Каждому читателю «Капитанской дочки» очевидно, что главное внимание Пушкина приковано к руководителю восстания Пугачеву. Создавая образ самозванца, Пушкин принципиально отказывается от предваряющей события обобщающей его характеристики. Пугачев входит в роман в ореоле тайны, поэтически. В вихре метели Гринев видит «что-то черное». «Должно быть, или волк или человек», — пытается догадаться ямщик. Неизвестный из метели, выведя заблудившегося Гринева на дорогу, именуется «вожатым», «бродягой», который с хозяином умета ведет странный, «воровской разговор».

Второй раз Пугачев появляется в романе уже в образе государя. И опять он изображен со стороны — так, как он виделся народу. «Пугачев сидел в креслах на крыльце комендантского дома. На нем был красный казацкий кафтан, обшитый галунами. Высокая соболья шапка с золотыми кистями была надвинута на его сверкающие глаза». В первом и втором появлении Пугачева дается описание его «наружности». Только одна выразительная деталь портрета — «живые большие глаза», «сверкающие глаза» — словно бы предупреждала читателя о значительности этого человека, вышедшего из метели.

Характер Пугачева строится динамически — в движении от «наружного» портрета к портрету глубоко психологическому, в нарастающем открытии читателю все новых и новых фактов его деятельности и прежде всего его нравственной жизни. Узнавание Пугачева осуществляется как открытие его духовного обновления, обусловленного событиями восстания. Метаморфоза Пугачева: «бродяга» — «государь»; лукавый, плутоватый казак — мудрый народный вождь, деликатный человек, живущий трагически прекрасной жизнью, — наглядно вскрывала творческий характер народной борьбы за свободу. Еще раз на примере судьбы Пугачева подтверждался важнейший принцип пушкинского реализма: именно в борьбе, протесте против несправедливых или враждебных обстоятельств человек может реализовать себя как личность.

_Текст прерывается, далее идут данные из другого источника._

(** C6, amended: [create_flashcard] appends one separator to a folder that
    does not end with one, the empty folder included, so its path always ends
    with a separator; [move_flashcard_set] does the same except that it leaves
    the empty folder empty; a folder that already ends with a separator is
    used as it is (a root ["/"] stays ["/"], repeated separators are kept). *)
Theorem folder_normalization (folder : string) :
  endswith (create_folder folder) "/" = true
  ∧ (move_folder folder = "" ↔ folder = "")
  ∧ (folder = "" ∨ endswith (move_folder folder) "/" = true)
  ∧ (if endswith folder "/"
     then create_folder folder = folder ∧ move_folder folder = folder
     else create_folder folder = folder +:+ "/"
          ∧ (folder = "" ∨ move_folder folder = folder +:+ "/")).
Proof.
  unfold create_folder, move_folder.
  destruct (endswith folder "/") eqn:He; cbn.
  - repeat split; auto; intros ->; done.
  - assert (endswith (folder +:+ "/") "/" = true) as Happ.
    { apply endswith_spec. by eexists. }
    destruct (String.eqb_spec folder "") as [->|Hne]; cbn.
    + repeat split; auto.
    + repeat split; auto; try done.
      destruct folder; [done|]. rewrite append_cons. discriminate.
Qed.

(** ** Creation *)

(** C2, as stated, fails: the same request gets the same response from an
    empty database, where it writes the set, and from the database this
    leaves, where it writes nothing; no reading [told] of the response can
    tell the two apart. *)
Lemma create_response_hides_write :
  ¬ (∃ told : http_result → bool,
       (told (snd (exec (create_flashcard "u" "n" "d" sample_cards "a") empty_db)) = true
        ↔ writes (create_flashcard "u" "n" "d" sample_cards "a") empty_db ≠ [])
       ∧ (told (snd (exec (create_flashcard "u" "n" "d" sample_cards "a")
                      (fst (exec (create_flashcard "u" "n" "d" sample_cards "a")
                              empty_db)))) = true
          ↔ writes (create_flashcard "u" "n" "d" sample_cards "a")
              (fst (exec (create_flashcard "u" "n" "d" sample_cards "a") empty_db))
            ≠ [])).
Proof.
  intros (told & [_ Hwrote] & [Hkept _]).
  apply Hkept; [|by_evaluation].
  etrans; [|apply Hwrote; by_evaluation].
  f_equal; by_evaluation.
Qed.

(** One run of [create_flashcard]. *)
Lemma create_flashcard_run (db : json)
    (user_id flashcard_name flashcard_description : string) (cards : json)
    (folder : string) :
  let request :=
    create_flashcard user_id flashcard_name flashcard_description cards folder in
  let address := create_address user_id folder flashcard_name in
  let document :=
    flashcard_document (create_id user_id folder flashcard_name) flashcard_name
      flashcard_description cards in
  exec request db
    = (match db_get db address with None => db_save db address document | Some _ => db end,
       create_success)
  ∧ writes request db
    = match db_get db address with None => [(address, document)] | Some _ => [] end.
Proof.
  intros request address document. subst request address document.
  unfold create_flashcard, create_address, create_id. cbv zeta. cbn [exec writes].
  by destruct (db_get db _).
Qed.

(** C2, amended: [create_flashcard] writes the set document at its computed
    address only if no document exists there, and answers with the same
    success response whether it wrote or not. *)
Theorem create_writes_if_absent (db : json)
    (user_id flashcard_name flashcard_description : string) (cards : json)
    (folder : string) :
  let request :=
    create_flashcard user_id flashcard_name flashcard_description cards folder in
  let address := create_address user_id folder flashcard_name in
  let document :=
    flashcard_document (create_id user_id folder flashcard_name) flashcard_name
      flashcard_description cards in
  writes request db
    = match db_get db address with None => [(address, document)] | Some _ => [] end
  ∧ fst (exec request db)
    = match db_get db address with None => db_save db address document | Some _ => db end
  ∧ snd (exec request db) = create_success.
Proof.
  intros request address document.
  destruct (create_flashcard_run db user_id flashcard_name flashcard_description
              cards folder) as [Hexec Hwrites].
  cbv zeta in Hexec, Hwrites. subst request address document.
  by rewrite Hexec, Hwrites.
Qed.

(** C5: creating the same owner, folder and name twice leaves one document
    at the address: the second call writes nothing and leaves the database of
    the first call unchanged, whatever its description and cards; the document
    stored is the first call's when nothing was there before it (and the older
    one otherwise). *)
Theorem create_twice_first_wins (db : json) (user_id flashcard_name : string)
    (description1 description2 : string) (cards1 cards2 : json) (folder : string) :
  let first := create_flashcard user_id flashcard_name description1 cards1 folder in
  let second := create_flashcard user_id flashcard_name description2 cards2 folder in
  let address := create_address user_id folder flashcard_name in
  let db1 := fst (exec first db) in
  writes second db1 = []
  ∧ fst (exec second db1) = db1
  ∧ db_get (fst (exec second db1)) address
    = Some (match db_get db address with
            | None => flashcard_document (create_id user_id folder flashcard_name)
                        flashcard_name description1 cards1
            | Some older => older
            end).
Proof.
  intros first second address db1.
  destruct (create_flashcard_run db user_id flashcard_name description1 cards1 folder)
    as [Hfirst _].
  destruct (create_flashcard_run db1 user_id flashcard_name description2 cards2 folder)
    as [Hsecond Hwrites].
  cbv zeta in Hfirst, Hsecond, Hwrites. fold address in Hfirst, Hsecond, Hwrites.
  fold second in Hsecond, Hwrites. fold first in Hfirst.
  assert (db_get db1 address
          = Some (match db_get db address with
                  | None => flashcard_document (create_id user_id folder flashcard_name)
                              flashcard_name description1 cards1
                  | Some older => older
                  end)) as Hstored.
  { unfold db1. rewrite Hfirst. cbn [fst].
    destruct (db_get db address) as [older|] eqn:Hget; [done|].
    apply db_get_save_same. }
  rewrite Hwrites, Hsecond, Hstored. cbn [fst]. by rewrite Hstored.
Qed.
Definition set_threads (l : list Thread) (w : World) : World :=
  mkWorld (running w) (_ui_thread w) (_responsive_ui_thread w) (_shutting_down w)
          (_vrep_root w) (cwd w) (step_lock w) l (current w)
          (trace w) (calls w).

Definition set_current (c : option tid) (w : World) : World :=
  mkWorld (running w) (_ui_thread w) (_responsive_ui_thread w) (_shutting_down w)
          (_vrep_root w) (cwd w) (step_lock w) (threads w) c
          (trace w) (calls w).

Definition set_trace (l : list Event) (w : World) : World :=
  mkWorld (running w) (_ui_thread w) (_responsive_ui_thread w) (_shutting_down w)
          (_vrep_root w) (cwd w) (step_lock w) (threads w) (current w)
          l (calls w).

Definition set_calls (l : list Method) (w : World) : World :=
  mkWorld (running w) (_ui_thread w) (_responsive_ui_thread w) (_shutting_down w)
          (_vrep_root w) (cwd w) (step_lock w) (threads w) (current w)
          (trace w) l.

(** ** The monad: state, exceptions, divergence *)

Inductive Outcome (A : Type) :=
| Ret (a : A)
| Raise (e : exn)
| Diverge.

Arguments Raise {A} e.
Arguments Diverge {A}.

Definition M (A : Type) := World -> Outcome A * World.

Definition ret {A} (a : A) : M A := fun w => (Ret a, w).

Definition bind {A B} (m : M A) (f : A -> M B) : M B :=
  fun w =>
    match m w with
    | (Ret a, w') => f a w'
    | (Raise e, w') => (Raise e, w')
    | (Diverge, w') => (Diverge, w')
    end.
(** * pvr.xtreamcodes: the ingestion core, embedded and verified

    Shallow embedding of the JSON scanning helpers of
    [src/xtream_client.cpp] and [src/dispatcharr_client.cpp] and of the
    XMLTV parser/matcher [xtream::ParseXMLTV], followed by the theorems
    about them that the specification calls for.

    Conventions.
    - A [std::string] / [std::string_view] that the code indexes is a
      [list ascii]; positions ([size_t]) are [nat], and [std::string::npos]
      is [None].
    - XML attribute values and map keys are [string].
    - [int], [long], [time_t] are [Z]; narrowing casts are written out with
      [wrap].
    - [std::unordered_map] and [std::map] are stdpp [gmap]s. *)

From Stdlib Require Import ZArith Ascii String Lia.
From stdpp Require Import gmap strings list fin_maps.

Local Open Scope Z_scope.

(** ** Pieces of the C and C++ standard libraries the code calls *)

Module CStd.

Definition code (c : ascii) : Z := Z.of_N (N_of_ascii c).

(** [static_cast<char>(z)] *)
Definition chr (z : Z) : ascii := ascii_of_N (Z.to_N (z mod 256)).

Definition dquote : ascii := Eval cbv in ascii_of_nat 34.
Definition backslash : ascii := Eval cbv in ascii_of_nat 92.

(** [std::isspace] in the C locale: space, \t, \n, \v, \f, \r. *)
Definition isspace (c : ascii) : bool :=
  (code c =? 32) || ((9 <=? code c) && (code c <=? 13)).

Definition isdigit (c : ascii) : bool :=
  (48 <=? code c) && (code c <=? 57).
(** X20. For a MultiHasher built from standard descriptors and written
    to in any number of pieces, the rendering of [GetHashInfo()] is the
    join by newlines of exactly one line per requested type, and the line
    of a type is its name, a colon, and the string [HashData] returns for
    that type on the concatenation of the pieces. *)
Theorem String_of_GetHashInfo range r types m ps :
  valid_range range ->
  reachable r ->
  (forall t, t ∈ types -> t ∈ [MD5; SHA1; SHA256]) ->
  NewMultiHasher range r types = Some m ->
  exists tmp entries,
    HashInfo_String range r (GetHashInfo range (MultiHasher_Writes m ps).1)
    = Some (Join tmp newline)
    /\ Forall2 (is_line_of r) tmp entries
    /\ NoDup entries.*1
    /\ forall d s, (d, s) ∈ entries <->
                   d ∈ types /\ HashData r d (concat ps) = Some s.
Proof.
  intros Hr Hreach Hstd Hnew.
  assert (Hst : forall t T, t ∈ types -> heap r !! t = Some T ->
                            streaming (NewFunc T ())).
  { intros t T Ht. apply (standard_streaming r Hreach). by apply Hstd. }
  set (hi := GetHashInfo range (MultiHasher_Writes m ps).1).
  assert (Hlook : forall d s, hi_h hi !! d = Some s <->
                    d ∈ types /\ HashData r d (concat ps) = Some s).
  { intros d s. by apply GetHashInfo_after_Writes. }
  assert (Hne : forall d s, hi_h hi !! d = Some s -> s <> EmptyString).
  { intros d s Hd. apply Hlook in Hd as [Hin Hs].
    destruct (standard_digest_width r (concat ps) Hreach d (Hstd d Hin))
      as (T & s' & HT & Hs' & Hw).
    rewrite Hs in Hs'. injection Hs' as <-. intros ->.
    pose proof (Hstd d Hin) as Hd3.
    apply elem_of_cons in Hd3 as [->|Hd3].
    { rewrite (reachable_MD5 r Hreach) in HT. injection HT as <-.
      discriminate Hw. }
    apply elem_of_cons in Hd3 as [->|Hd3].
    { rewrite (reachable_SHA1 r Hreach) in HT. injection HT as <-.
      discriminate Hw. }
    apply list_elem_of_singleton in Hd3 as ->.
    rewrite (reachable_SHA256 r Hreach) in HT. injection HT as <-.
    discriminate Hw. }
  destruct (String_tmp_spec range r hi Hr) as (tmp & entries & Hstr & Hperm & Hall).
  { intros k s Hk _. apply Hlook in Hk as [_ Hs].
    unfold HashData in Hs. destruct (heap r !! k); [eauto|done]. }
  exists tmp, entries. split; [done|]. split; [done|]. split.
  - rewrite Hperm.
    apply (sublist_NoDup _ (map_to_list (hi_h hi)).*1);
      [apply NoDup_fst_map_to_list|].
    apply fmap_sublist, sublist_filter.
  - intros d s. rewrite Hperm, list_elem_of_filter, elem_of_map_to_list.
    rewrite <- Hlook. simpl. split; [by intros [_ ?]|].
    intros Hd. split; [by apply (Hne d)|done].
Qed.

Первый важный разговор Пугачева с Гриневым происходит в Белогорской крепости после окончания «военного совета». Неожиданно для рассказчика Пугачев предлагает Гриневу служить ему с усердием. Зачем, спрашивается, понадобился Пугачеву Гринев? А ведь он искренен в своем предложении. Замысел Пугачева прояснится окончательно позже. Гринев, собравшись с духом, заявляет Пугачеву, что не может признать в нем государя, и предупреждает: «...кто бы ты ни был, ты шутишь опасную шутку».

Нет, не возмущается Пугачев, что Гринев не поверил ему, а, легко отмахнувшись от самозванства, сообщает доверительно собеседнику о своем замысле. Тут-то и открывается нам смелая, удалая, отважная личность русского человека, готового жизнью пожертвовать за свободу. «Ну, добро. А разве нет удачи удалому? Разве в старину Гришка Отрепьев не царствовал? Думай про меня что хочешь, а от меня не отставай. Какое тебе дело до иного-прочего? Кто ни поп, тот батька...» И опять Пугачев зазывает Гринева к себе, великодушно обещая щедро наградить за верную службу: «...Я тебя пожалую и в фельдмаршалы и в князья». Но Гринев тверд в своих убеждениях: «Я природный дворянин; я присягал государыне императрице: тебе служить не могу». Пугачев проявляет милость и доброту — отпускает Гринева. Но мы чувствуем, что отказ Гринева его огорчает...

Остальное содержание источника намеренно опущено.